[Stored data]
━━━━━━
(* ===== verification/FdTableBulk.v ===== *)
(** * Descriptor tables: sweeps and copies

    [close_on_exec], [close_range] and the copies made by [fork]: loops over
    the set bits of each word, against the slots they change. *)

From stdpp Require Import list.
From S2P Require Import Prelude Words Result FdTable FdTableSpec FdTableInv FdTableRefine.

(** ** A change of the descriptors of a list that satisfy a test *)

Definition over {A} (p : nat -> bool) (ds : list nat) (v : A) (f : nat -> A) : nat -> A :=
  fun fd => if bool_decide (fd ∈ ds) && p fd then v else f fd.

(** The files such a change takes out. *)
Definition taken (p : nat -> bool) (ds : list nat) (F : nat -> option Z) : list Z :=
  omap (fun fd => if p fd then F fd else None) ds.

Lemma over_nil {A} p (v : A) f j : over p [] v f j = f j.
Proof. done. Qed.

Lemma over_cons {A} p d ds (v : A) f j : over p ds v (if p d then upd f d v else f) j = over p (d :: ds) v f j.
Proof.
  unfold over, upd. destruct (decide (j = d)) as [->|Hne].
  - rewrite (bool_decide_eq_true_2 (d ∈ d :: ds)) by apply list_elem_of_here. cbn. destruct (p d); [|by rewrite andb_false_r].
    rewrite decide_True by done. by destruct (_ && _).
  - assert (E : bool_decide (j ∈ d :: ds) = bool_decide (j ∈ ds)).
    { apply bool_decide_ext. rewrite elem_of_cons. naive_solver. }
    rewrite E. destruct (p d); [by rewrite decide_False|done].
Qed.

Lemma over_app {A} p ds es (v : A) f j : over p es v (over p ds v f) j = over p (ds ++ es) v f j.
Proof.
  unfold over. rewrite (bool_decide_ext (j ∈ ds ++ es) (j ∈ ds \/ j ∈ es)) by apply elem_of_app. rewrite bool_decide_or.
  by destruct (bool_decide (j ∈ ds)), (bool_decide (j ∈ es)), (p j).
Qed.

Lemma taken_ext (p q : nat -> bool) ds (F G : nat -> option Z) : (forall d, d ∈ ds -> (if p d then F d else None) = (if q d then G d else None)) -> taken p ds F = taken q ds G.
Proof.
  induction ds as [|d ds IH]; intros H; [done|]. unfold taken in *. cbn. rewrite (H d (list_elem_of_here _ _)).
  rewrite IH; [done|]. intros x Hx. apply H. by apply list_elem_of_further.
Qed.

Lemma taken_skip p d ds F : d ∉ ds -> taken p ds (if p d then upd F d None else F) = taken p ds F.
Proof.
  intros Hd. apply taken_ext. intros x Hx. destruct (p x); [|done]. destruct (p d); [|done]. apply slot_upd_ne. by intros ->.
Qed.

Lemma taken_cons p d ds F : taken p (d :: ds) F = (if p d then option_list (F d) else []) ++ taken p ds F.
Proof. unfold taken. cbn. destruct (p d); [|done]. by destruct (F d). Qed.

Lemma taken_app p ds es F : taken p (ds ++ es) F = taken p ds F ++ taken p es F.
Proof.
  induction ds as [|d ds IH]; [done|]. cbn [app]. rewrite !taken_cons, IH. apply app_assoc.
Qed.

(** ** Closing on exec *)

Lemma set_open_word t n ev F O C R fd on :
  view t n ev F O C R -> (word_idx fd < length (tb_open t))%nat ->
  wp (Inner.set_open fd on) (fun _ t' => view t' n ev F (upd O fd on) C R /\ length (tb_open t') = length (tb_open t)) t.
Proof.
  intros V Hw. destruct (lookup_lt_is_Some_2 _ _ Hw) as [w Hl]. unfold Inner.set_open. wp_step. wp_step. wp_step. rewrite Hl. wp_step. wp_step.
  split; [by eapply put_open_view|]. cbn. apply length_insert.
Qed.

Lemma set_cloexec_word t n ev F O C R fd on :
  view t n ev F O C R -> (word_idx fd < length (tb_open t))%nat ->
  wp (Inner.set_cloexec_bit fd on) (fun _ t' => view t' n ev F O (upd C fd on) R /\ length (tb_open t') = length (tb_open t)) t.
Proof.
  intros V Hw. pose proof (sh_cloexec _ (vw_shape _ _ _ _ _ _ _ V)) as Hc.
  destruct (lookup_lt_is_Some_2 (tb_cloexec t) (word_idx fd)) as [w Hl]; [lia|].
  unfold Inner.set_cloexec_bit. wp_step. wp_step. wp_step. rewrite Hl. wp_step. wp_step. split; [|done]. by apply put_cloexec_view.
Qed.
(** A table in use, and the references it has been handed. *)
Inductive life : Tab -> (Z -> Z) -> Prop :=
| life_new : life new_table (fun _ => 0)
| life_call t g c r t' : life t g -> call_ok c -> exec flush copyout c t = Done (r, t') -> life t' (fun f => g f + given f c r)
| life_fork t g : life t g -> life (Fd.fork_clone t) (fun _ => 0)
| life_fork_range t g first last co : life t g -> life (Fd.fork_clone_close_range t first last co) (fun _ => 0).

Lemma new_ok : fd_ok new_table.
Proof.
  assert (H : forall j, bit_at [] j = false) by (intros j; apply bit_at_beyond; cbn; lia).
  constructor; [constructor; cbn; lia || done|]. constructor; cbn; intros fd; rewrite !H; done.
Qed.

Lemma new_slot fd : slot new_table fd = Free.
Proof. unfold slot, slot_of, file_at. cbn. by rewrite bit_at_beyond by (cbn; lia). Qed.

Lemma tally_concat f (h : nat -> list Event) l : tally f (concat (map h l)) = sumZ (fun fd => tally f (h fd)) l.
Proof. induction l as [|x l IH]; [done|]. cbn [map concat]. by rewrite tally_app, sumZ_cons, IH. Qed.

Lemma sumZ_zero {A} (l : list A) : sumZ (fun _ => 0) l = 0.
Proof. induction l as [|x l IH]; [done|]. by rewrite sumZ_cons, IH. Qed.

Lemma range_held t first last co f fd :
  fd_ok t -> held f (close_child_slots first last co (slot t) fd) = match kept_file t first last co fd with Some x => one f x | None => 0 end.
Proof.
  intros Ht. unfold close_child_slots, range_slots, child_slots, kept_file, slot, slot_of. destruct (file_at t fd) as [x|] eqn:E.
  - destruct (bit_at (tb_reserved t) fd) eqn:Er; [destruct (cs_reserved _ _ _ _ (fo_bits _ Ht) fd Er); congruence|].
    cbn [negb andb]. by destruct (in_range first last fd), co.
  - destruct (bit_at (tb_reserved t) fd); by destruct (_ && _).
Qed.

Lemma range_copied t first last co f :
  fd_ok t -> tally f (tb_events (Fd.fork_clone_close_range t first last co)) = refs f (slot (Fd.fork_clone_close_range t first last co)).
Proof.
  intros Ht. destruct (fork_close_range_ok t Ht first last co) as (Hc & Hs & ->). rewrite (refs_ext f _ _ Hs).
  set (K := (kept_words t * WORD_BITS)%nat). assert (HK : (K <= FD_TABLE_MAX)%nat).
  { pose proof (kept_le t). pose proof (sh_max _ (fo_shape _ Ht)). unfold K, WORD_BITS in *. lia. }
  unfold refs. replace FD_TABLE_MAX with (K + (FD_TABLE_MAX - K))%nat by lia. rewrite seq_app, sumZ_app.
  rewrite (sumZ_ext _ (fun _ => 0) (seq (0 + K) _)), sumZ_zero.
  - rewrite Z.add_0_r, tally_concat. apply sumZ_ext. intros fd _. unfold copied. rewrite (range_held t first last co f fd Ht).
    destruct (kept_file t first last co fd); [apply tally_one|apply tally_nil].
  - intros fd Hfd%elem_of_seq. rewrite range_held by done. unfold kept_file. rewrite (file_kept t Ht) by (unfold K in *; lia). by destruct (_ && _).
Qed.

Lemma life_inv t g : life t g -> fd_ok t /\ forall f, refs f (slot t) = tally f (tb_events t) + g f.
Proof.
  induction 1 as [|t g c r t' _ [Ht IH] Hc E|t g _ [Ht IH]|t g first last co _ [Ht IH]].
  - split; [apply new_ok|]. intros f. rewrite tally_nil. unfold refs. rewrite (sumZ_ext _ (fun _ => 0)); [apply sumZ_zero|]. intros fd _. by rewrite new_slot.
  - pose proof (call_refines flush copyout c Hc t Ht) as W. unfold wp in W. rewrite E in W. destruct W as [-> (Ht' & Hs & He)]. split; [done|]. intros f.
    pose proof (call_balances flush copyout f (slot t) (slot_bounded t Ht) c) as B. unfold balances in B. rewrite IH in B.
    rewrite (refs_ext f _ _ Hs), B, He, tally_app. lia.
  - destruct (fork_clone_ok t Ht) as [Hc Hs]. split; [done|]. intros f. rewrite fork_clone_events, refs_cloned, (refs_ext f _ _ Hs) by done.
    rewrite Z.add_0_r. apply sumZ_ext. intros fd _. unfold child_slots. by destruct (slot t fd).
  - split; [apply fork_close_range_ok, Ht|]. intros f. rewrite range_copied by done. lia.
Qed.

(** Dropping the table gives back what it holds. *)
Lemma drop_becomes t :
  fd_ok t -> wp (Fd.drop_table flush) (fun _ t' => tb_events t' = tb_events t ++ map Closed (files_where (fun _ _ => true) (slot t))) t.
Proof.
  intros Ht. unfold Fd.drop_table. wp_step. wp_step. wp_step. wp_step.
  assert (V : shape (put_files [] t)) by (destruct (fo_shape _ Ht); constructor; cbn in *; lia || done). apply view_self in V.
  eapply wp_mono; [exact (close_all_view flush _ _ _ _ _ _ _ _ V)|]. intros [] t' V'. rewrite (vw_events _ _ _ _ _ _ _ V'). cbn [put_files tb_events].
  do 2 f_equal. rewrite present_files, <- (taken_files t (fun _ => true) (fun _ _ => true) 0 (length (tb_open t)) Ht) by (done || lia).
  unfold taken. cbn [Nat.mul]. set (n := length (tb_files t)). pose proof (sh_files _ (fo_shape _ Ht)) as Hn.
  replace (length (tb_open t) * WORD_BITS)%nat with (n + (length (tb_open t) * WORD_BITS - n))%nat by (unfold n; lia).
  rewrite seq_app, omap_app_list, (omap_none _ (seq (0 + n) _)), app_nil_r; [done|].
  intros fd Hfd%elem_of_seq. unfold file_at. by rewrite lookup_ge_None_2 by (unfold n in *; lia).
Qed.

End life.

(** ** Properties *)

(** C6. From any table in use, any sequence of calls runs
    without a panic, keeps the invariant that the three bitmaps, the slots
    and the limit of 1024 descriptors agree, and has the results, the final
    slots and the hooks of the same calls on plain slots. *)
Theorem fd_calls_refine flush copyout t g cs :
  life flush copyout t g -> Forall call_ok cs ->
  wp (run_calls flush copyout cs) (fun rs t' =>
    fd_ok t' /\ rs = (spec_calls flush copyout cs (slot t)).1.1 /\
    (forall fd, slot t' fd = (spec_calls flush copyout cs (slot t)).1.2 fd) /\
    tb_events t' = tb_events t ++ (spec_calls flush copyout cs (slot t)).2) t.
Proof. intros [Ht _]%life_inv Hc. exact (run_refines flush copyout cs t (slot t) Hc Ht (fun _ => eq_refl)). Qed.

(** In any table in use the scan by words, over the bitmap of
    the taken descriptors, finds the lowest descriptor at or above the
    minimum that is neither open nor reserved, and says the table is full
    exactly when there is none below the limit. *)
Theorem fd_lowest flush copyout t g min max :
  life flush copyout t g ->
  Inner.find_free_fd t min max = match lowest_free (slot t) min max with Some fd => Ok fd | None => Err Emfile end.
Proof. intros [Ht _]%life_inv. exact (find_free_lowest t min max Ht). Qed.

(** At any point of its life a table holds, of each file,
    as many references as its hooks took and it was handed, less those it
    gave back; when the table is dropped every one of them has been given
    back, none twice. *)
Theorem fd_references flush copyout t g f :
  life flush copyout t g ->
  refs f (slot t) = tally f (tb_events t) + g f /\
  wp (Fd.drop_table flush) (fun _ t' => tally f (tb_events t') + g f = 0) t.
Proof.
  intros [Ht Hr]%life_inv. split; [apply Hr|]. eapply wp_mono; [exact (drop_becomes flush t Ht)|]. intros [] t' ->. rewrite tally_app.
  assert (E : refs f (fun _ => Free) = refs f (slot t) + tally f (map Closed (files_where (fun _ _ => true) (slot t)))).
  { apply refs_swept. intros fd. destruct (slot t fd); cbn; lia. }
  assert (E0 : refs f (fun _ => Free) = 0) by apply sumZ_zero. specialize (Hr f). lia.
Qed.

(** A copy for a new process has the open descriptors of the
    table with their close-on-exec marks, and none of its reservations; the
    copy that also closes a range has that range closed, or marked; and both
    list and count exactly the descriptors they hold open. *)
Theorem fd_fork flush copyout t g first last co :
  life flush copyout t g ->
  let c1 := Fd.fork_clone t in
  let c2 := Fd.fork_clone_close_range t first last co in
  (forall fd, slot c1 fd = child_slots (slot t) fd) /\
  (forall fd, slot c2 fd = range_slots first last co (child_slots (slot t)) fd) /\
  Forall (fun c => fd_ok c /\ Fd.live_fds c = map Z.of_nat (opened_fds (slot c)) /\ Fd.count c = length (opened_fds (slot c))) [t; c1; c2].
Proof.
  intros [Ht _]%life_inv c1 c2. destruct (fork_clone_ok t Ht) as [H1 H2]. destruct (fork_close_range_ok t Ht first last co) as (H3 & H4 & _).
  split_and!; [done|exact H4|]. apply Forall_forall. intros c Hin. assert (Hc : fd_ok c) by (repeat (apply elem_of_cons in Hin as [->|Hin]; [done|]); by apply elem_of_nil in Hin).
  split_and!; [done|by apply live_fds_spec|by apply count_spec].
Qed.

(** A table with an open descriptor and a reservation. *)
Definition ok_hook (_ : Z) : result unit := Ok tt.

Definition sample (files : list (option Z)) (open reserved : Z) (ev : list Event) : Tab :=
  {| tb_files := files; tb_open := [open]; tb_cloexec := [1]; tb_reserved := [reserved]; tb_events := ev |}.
━━━━━━
## Task brief
Only the lines from the beginning of the entries through the line bearing "omap (fun fd" should be returned, each exactly as written.

## Worked solution
(* ===== verification/FdTableBulk.v ===== *)
(** * Descriptor tables: sweeps and copies

    [close_on_exec], [close_range] and the copies made by [fork]: loops over
    the set bits of each word, against the slots they change. *)

From stdpp Require Import list.
From S2P Require Import Prelude Words Result FdTable FdTableSpec FdTableInv FdTableRefine.

(** ** A change of the descriptors of a list that satisfy a test *)

Definition over {A} (p : nat -> bool) (ds : list nat) (v : A) (f : nat -> A) : nat -> A :=
  fun fd => if bool_decide (fd ∈ ds) && p fd then v else f fd.

(** The files such a change takes out. *)
Definition taken (p : nat -> bool) (ds : list nat) (F : nat -> option Z) : list Z :=
  omap (fun fd => if p fd then F fd else None) ds.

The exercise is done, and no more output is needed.